Below are records; reproduce exactly the lines from the one that has "From Stdlib Require Import NArith" through the one that has "taken below 256. *)", ends included, and nothing more.

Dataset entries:
-------

(** * go-logslib: the encoders, the delivery channel and the configuration

    A shallow embedding of [pkg/logger] (logger.go, json.go, env.go): the
    value and record encoders, the scratch-buffer pool, the buffering and
    flush protocol, the levelled methods, the context logger and the
    configuration from the environment, with the properties of the
    specification and further properties of the code stated over it.

    Conventions of the embedding
    - a Go [byte] is an [ascii]; a Go [string] and the contents of a [[]byte]
      are a [list byte];
    - a [[]byte] value is a [slice]: its contents and its capacity;
    - an [int64] is a [Z] in the 64-bit range, with the wrap-around of the
      arithmetic written out; an [int] is taken to be 64 bits wide;
    - a [float64] is a primitive binary64 float;
    - a call that does not return (a run-time panic, a goroutine waiting for
      a mutex it holds) is [None] in the option monad; [Fatal] and [Panic],
      which end in [os.Exit] and [panic], give the world they leave and the
      way they end;
    - [time.Now()] is an argument of the call that reads the clock, and
      [os.Getenv] an argument of the functions that read the environment;
    - the logger is a record that is passed along explicitly, together with
      the trace of the effects a call performs (mutex, pool, sink). Calls
      run one after the other: goroutines are not part of the embedding.

    The file has three parts: the embedding of the code, the notions the
    properties are stated with, and the properties. *)

From Stdlib Require Import ZArith Lia Ascii String Floats.
From Stdlib Require Import DecimalString DecimalPos DecimalN DecimalZ.
From stdpp Require Import base option list.
(** * The AutoDock docking pipeline of [src/jobs/basic_docking.py]

    A shallow embedding of the pipeline orchestration code: the command
    runner, the scratch-directory sweep, the four stage functions and the
    job driver [run_job] with its publish loop.

    The Python code is effectful throughout (sub-processes, the file
    system, the working directory, the storage client), so every function
    is a computation in a small state-and-exception monad over a [World].
    What lies outside the program (the tools' behaviour, which paths
    open and as which file, directory metadata, the remote store) is
    supplied by an [Outside] record of oracles; every call the program
    makes to it is recorded, with its answer, as an [event] of the run. *)

From Stdlib Require Import NArith Ascii String List Lia DecimalString Permutation.
From stdpp Require Import base gmap strings list.

(** ** Python strings *)

Module Py.

(** A [str] is modelled by a [string] of its code points, which are
    taken below 256. *)
Definition nl : string := String "010" EmptyString.
Definition dquote : string := String "034" EmptyString.
Definition cr : string := String "013" EmptyString.

(** [str.isspace] on one character, for the code points below 256. *)
Definition isspace (c : ascii) : bool :=
  let n := N_of_ascii c in
  ((9 <=? n) && (n <=? 13) || (28 <=? n) && (n <=? 32)
   || (n =? 133) || (n =? 160))%N.

Definition is_empty (s : string) : bool :=
  match s with EmptyString => true | String _ _ => false end.

Fixpoint lstrip (s : string) : string :=
  match s with
  | EmptyString => EmptyString
  | String c s' => if isspace c then lstrip s' else s
  end.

-------

TASK ANSWER:
From Stdlib Require Import NArith Ascii String List Lia DecimalString Permutation.
From stdpp Require Import base gmap strings list.

(** ** Python strings *)

Module Py.

(** A [str] is modelled by a [string] of its code points, which are
    taken below 256. *)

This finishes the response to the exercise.